Projected Price Decline
| Year |
Estimated US Price per 240 mg Dose |
Expected Market Share of Biosimilars |
Resulting Price Impact |
| 2024 |
USD 12,000 |
- |
Stable |
| 2025 |
USD 11,500 |
0.5% |
Slight decrease |
| 2026 |
USD 11,000 |
5% |
Moderate decrease |
| 2027 |
USD 10,750 |
15% |
Continued decline |
| 2028 |
USD 8,400 (biosimilar entry) |
30% biosimilar penetration |
Price reduction of ~20-25% |
| 2029 |
USD 8,400–9,000 |
Increased biosimilar uptake |
Stabilization, potential slight decrease |
| 2030 |
USD 8,000 |
Biosimilars achieving 50% market share |
Potential further price decrease |
Revenue Impact
Despite decreasing prices post-biosimilar entry, volume growth driven by expanding indications and geographic expansion will sustain high revenues.
Key Considerations for Market Entry and Pricing Strategies
- Early biosimilar market entry can substantially erode original drug prices.
- Differing healthcare policies influence drug reimbursement and pricing in key markets.
- Competition testing offers opportunities for strategic pricing in emerging markets.
- Patents and data exclusivity extend until 2028; biosimilars expected afterwards.
Key Takeaways
- Nivolumab remains a major revenue contributor with high growth potential through 2027.

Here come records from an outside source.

(** * Transition matrix estimator: a shallow embedding of
      [Risco_de_Credito/transition_matrix_estimator.py]

    The development follows the class [TransitionMatrixLearner]:
    [__init__], [_count_matrix], [_clean_matrix], [fit] and [get_matrix].

    Conventions.
    - Count matrices are numpy [float64] arrays whose cells are whole-number
      transition counts (built by [mat[i, j] += 1]); they are modelled as
      lists of rows over [Z].  Raw bucket values and thresholds are
      integers ([buckets : List[int]]).
    - The output of the Laplace step holds fractions; it is modelled over
      the exact rationals [Q], so row sums are compared with [==].
    - Python dictionaries are [gmap]s; a failing dictionary lookup is
      [KeyError].
    - pandas' time-shifted self-join inside [fit] is not modelled: [fit]
      starts from the rows of the joined frame [merged]. *)

From Stdlib Require Import ZArith QArith Qabs Lia Lqa.
From stdpp Require Import base list gmap strings sorting.

Open Scope Z_scope.

(** ** Exceptions *)

Inductive exn :=
  | RuntimeError (msg : string)
  | ValueError (msg : string)
  | KeyError
  | IndexError.

Inductive result (A : Type) :=
  | Ok (a : A)
  | Raise (e : exn).
Arguments Ok {A} a.
Arguments Raise {A} e.

Definition rbind {A B} (x : result A) (f : A → result B) : result B :=
  match x with
  | Ok a => f a
  | Raise e => Raise e
  end.

Notation "x ←! e1 ; e2" := (rbind e1 (λ x, e2))
  (at level 100, e1 at next level, e2 at level 200, right associativity,
   format "x  ←!  e1 ;  '/' e2").

(** ** numpy array primitives *)

Abbreviation matrix := (list (list Z)).
Abbreviation qmatrix := (list (list Q)).

(** [a.sum()] on a one-dimensional array. *)
Definition sum_ (r : list Z) : Z := foldr Z.add 0 r.

(** [mat.sum(axis=1)]. *)
Definition sum_axis1 (mat : matrix) : list Z := sum_ <$> mat.

(** Sum of all cells. *)
Definition total_mass (mat : matrix) : Z := sum_ (sum_axis1 mat).

Definition Qsum (r : list Q) : Q := foldr Qplus 0%Q r.

(** [np.zeros((n, n))]. *)
Definition zeros (n : nat) : matrix := replicate n (replicate n 0).

(** [np.searchsorted(a, v, side="right")] on a sorted array: the index of
    the first element greater than [v] (the length when there is none). *)
Fixpoint searchsorted_right (a : list Z) (v : Z) : Z :=
  match a with
  | [] => 0
  | b :: a' => if bool_decide (b ≤ v) then 1 + searchsorted_right a' v else 0
  end.

(** Index normalisation of a numpy axis of length [len]: a negative index
    counts from the end, anything outside [-len .. len-1] is an
    [IndexError]. *)
Definition py_index (len : nat) (i : Z) : option nat :=
  if bool_decide (0 ≤ i < Z.of_nat len) then Some (Z.to_nat i)
  else if bool_decide (- Z.of_nat len ≤ i < 0) then
    Some (Z.to_nat (Z.of_nat len + i))
  else None.

(** Reads [r[i]] and [mat[i]] for an index in range.  Where the theorems
    below use them the index is in range; outside, where Python raises
    [IndexError], they read [0] and the empty row. *)
Definition cell (r : list Z) (i : nat) : Z := default 0 (r !! i).
Definition row (mat : matrix) (i : nat) : list Z := default [] (mat !! i).

(** [mat[i, j] += 1] for indices already normalised. *)
Definition incr_cell (i j : nat) (mat : matrix) : matrix :=
  alter (alter (Z.add 1) j) i mat.

(** ** The estimator object *)

Record TransitionMatrixLearner := mkLearner {
  buckets : list Z;
  alpha : Q;
  auto_rebin : bool;
  drop_empty : bool;
  min_count : Z;
  rebin_window : Z;
  cleaned_buckets : list Z;
  _mat_global : option qmatrix;
  _mat_by_gh : gmap string qmatrix;
  _mat_by_stage : gmap Z qmatrix
}.

(** [self.n = len(self.buckets)]; neither is reassigned after [__init__]. *)
Definition n (self : TransitionMatrixLearner) : nat := length (buckets self).

Definition __init__ (bs : list Z) (a : Q) (rebin drop : bool)
    (minc window : Z) : result TransitionMatrixLearner :=
  if rebin && drop then
    Raise (ValueError "Only one of auto_rebin or drop_empty can be True")
  else
    Ok {| buckets := merge_sort Z.le bs;
          alpha := a;
          auto_rebin := rebin;
          drop_empty := drop;
          min_count := minc;
          rebin_window := window;
          cleaned_buckets := merge_sort Z.le bs;
          _mat_global := None;
          _mat_by_gh := ∅;
          _mat_by_stage := ∅ |}.

Definition set_cleaned_buckets (self : TransitionMatrixLearner)
    (bs : list Z) : TransitionMatrixLearner :=
  {| buckets := buckets self; alpha := alpha self;
     auto_rebin := auto_rebin self; drop_empty := drop_empty self;
     min_count := min_count self; rebin_window := rebin_window self;
     cleaned_buckets := bs;
     _mat_global := _mat_global self;
     _mat_by_gh := _mat_by_gh self;
     _mat_by_stage := _mat_by_stage self |}.

Definition set_mat_global (self : TransitionMatrixLearner)
    (m : qmatrix) : TransitionMatrixLearner :=
  {| buckets := buckets self; alpha := alpha self;
     auto_rebin := auto_rebin self; drop_empty := drop_empty self;
     min_count := min_count self; rebin_window := rebin_window self;
     cleaned_buckets := cleaned_buckets self;
     _mat_global := Some m;
     _mat_by_gh := _mat_by_gh self;
     _mat_by_stage := _mat_by_stage self |}.

Definition set_mat_by_gh (self : TransitionMatrixLearner)
    (gh : string) (m : qmatrix) : TransitionMatrixLearner :=
  {| buckets := buckets self; alpha := alpha self;
     auto_rebin := auto_rebin self; drop_empty := drop_empty self;
     min_count := min_count self; rebin_window := rebin_window self;
     cleaned_buckets := cleaned_buckets self;
     _mat_global := _mat_global self;
     _mat_by_gh := <[gh := m]> (_mat_by_gh self);
     _mat_by_stage := _mat_by_stage self |}.

Definition set_mat_by_stage (self : TransitionMatrixLearner)
    (stage : Z) (m : qmatrix) : TransitionMatrixLearner :=
  {| buckets := buckets self; alpha := alpha self;
     auto_rebin := auto_rebin self; drop_empty := drop_empty self;
     min_count := min_count self; rebin_window := rebin_window self;
     cleaned_buckets := cleaned_buckets self;
     _mat_global := _mat_global self;
     _mat_by_gh := _mat_by_gh self;
     _mat_by_stage := <[stage := m]> (_mat_by_stage self) |}.

(** ** [_count_matrix] *)

(** The bucket lookup of lines 112-113:
    [np.searchsorted(self.buckets, value, side="right") - 1]. *)
Definition locate (self : TransitionMatrixLearner) (value : Z) : Z :=
  searchsorted_right (buckets self) value - 1.

(** One iteration of the loop body: [mat[i, j] += 1].  The indices go
    through numpy's index normalisation, so [-1] addresses the last row
    or column. *)
Definition count_step (self : TransitionMatrixLearner) (mat : matrix)
    (p : Z * Z) : result matrix :=
  let i := locate self p.1 in
  let j := locate self p.2 in
  match py_index (n self) i, py_index (n self) j with
  | Some i', Some j' => Ok (incr_cell i' j' mat)
  | _, _ => Raise IndexError
  end.

Fixpoint count_loop (self : TransitionMatrixLearner) (mat : matrix)
    (pairs : list (Z * Z)) : result matrix :=
  match pairs with
  | [] => Ok mat
  | p :: ps => mat' ←! count_step self mat p; count_loop self mat' ps
  end.

(** [pairs] is [zip(col_from, col_to)]. *)
Definition _count_matrix (self : TransitionMatrixLearner)
    (pairs : list (Z * Z)) : result matrix :=
  count_loop self (zeros (n self)) pairs.

(** ** [_clean_matrix]: the re-binning branch (lines 121-144) *)

(** Label distance [abs(self.buckets[x] - self.buckets[i])]. *)
Definition label_dist (self : TransitionMatrixLearner) (x i : nat) : Z :=
  Z.abs (cell (buckets self) x - cell (buckets self) i).

(** Python's [min(l, key=key)]: the first element whose key is minimal;
    the running best is replaced only by a strictly smaller key. *)
Fixpoint py_min_from (key : nat → Z) (best : nat) (l : list nat) : nat :=
  match l with
  | [] => best
  | x :: l' =>
      if bool_decide (key x < key best) then py_min_from key x l'
      else py_min_from key best l'
  end.

Definition py_min (key : nat → Z) (l : list nat) : option nat :=
  match l with
  | [] => None
  | x :: l' => Some (py_min_from key x l')
  end.

(** [non_empty = [i for i, s in enumerate(row_sums) if s >= self.min_count]] *)
Definition non_empty_rows (self : TransitionMatrixLearner)
    (row_sums : list Z) : list nat :=
  filter (λ i, min_count self ≤ cell row_sums i) (seq 0 (length row_sums)).

(** Lines 125-130: the donor of the sparse row [i], [None] when
    [non_empty] is empty (the [continue]). *)
Definition rebin_donor (self : TransitionMatrixLearner)
    (non_empty : list nat) (i : nat) : option nat :=
  match non_empty with
  | [] => None
  | _ :: _ =>
      let candidates :=
        filter (λ x, label_dist self x i ≤ rebin_window self) non_empty in
      let candidates :=
        match candidates with
        | [] => non_empty
        | _ :: _ => candidates
        end in
      py_min (λ x, label_dist self x i) candidates
  end.

(** [mat[j] += mat[i]] *)
Definition add_row (j i : nat) (mat : matrix) : matrix :=
  <[j := zip_with Z.add (row mat j) (row mat i)]> mat.

(** [mat[:, j] += mat[:, i]] *)
Definition add_col (j i : nat) (mat : matrix) : matrix :=
  (λ r : list Z, <[j := cell r j + cell r i]> r) <$> mat.

(** [mat[i] = 0] *)
Definition zero_row (i : nat) (mat : matrix) : matrix :=
  <[i := replicate (length (row mat i)) 0]> mat.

- Market competition and biosimilar entry starting around 2028 will pressure prices.
- Pricing will decline gradually post-patent expiry, with potential discounts ranging from 20-40%.
- Revenue stability depends on expanding indications, clinical adoption, and geographic penetration.
- The overall oncology immunotherapy market continues to grow, driven by rising cancer incidence and ongoing pipeline developments.
FAQs
Q1: What are the primary indications for Nivolumab?
A1: Melanoma, non-small cell lung cancer, renal cell carcinoma, Hodgkin lymphoma, gastric cancers, head and neck cancers.
Q2: When will biosimilars likely enter the market?
A2: After patent expiration in 2028, with biosimilar entry expected in late 2028 or early 2029.
Q3: How will biosimilar competitors impact prices?
A3: Biosimilars could reduce original drug prices by approximately 20-40%, depending on competitive dynamics and regional policies.
Q4: What regions will see the largest impact from biosimilar competition?
A4: Europe and Asia Pacific, where reimbursement policies and healthcare spending are more flexible to biosimilar adoption.
Q5: What factors could alter these projections?
A5: Changes in patent laws, regulatory decisions, new competitor drugs, or shifts in healthcare reimbursement policies.
References
[1] Grand View Research. (2023). Immune Checkpoint Inhibitors Market Size, Share & Trends Analysis Report.